** Input material follows **
Lemma upsert_all_get now h op p tg st tids : forall t tid,
  dget tid (foldl (upsert_one now h op p tg st) t tids) =
  if decide (tid ∈ tids)
  then Some (match dget tid t with
             | Some r => mkTaskRow (tr_handle_id r) (tr_op r) (tr_prefix_key r) (tr_target r) st
                           (tr_model_id r) (tr_token_ids r) (tr_created_at r) now
             | None => mkTaskRow h op (prefix_key p) tg st (model_id p) (json_dumps (token_ids p)) now now
             end)
  else dget tid t.
Proof.
  induction tids as [|x tids IH]; intros t tid; [by rewrite decide_False by apply not_elem_of_nil|].
  simpl. rewrite IH, upsert_one_get. destruct (decide (tid = x)) as [->|Hne].
  - rewrite (decide_True _ _ (list_elem_of_here x tids)). destruct (dget x t); by case_decide.
  - destruct (decide (tid ∈ tids)); [rewrite decide_True by (by right); done|].
    by rewrite decide_False by (rewrite elem_of_cons; tauto).
Qed.

Lemma upsert_all_rows now h op p tg st tids t : dict_wf t -> st ∈ TASK_STATUSES ->
  Forall (fun kv => task_row_ok kv.2) t ->
  Forall (fun kv => task_row_ok kv.2) (foldl (upsert_one now h op p tg st) t tids).
Proof.
  intros Hw Hst Hr. apply rows_ok_iff; [by apply upsert_all_wf|]. intros tid r.
  rewrite (rows_ok_iff t Hw) in Hr. rewrite upsert_all_get. case_decide; [|by apply Hr].
  intros [= <-]. destruct (dget tid t) as [r|] eqn:E; (split; [done|]); [by destruct (Hr _ _ E)|by eexists].
Qed.

Lemma run_open {A} (c : M Ledger kexn A) l : lg_closed l = false -> run c l = c l.
Proof. unfold run. by intros ->. Qed.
** End of Input material **
● Task statement
Scan the entries above for the line containing "simpl. rewrite IH, upsert_one_get.", and copy it and all lines after it exactly, down to and including the line containing "- rewrite (decide_True".

● Solution to the problem
  simpl. rewrite IH, upsert_one_get. destruct (decide (tid = x)) as [->|Hne].
  - rewrite (decide_True _ _ (list_elem_of_here x tids)). destruct (dget x t); by case_decide.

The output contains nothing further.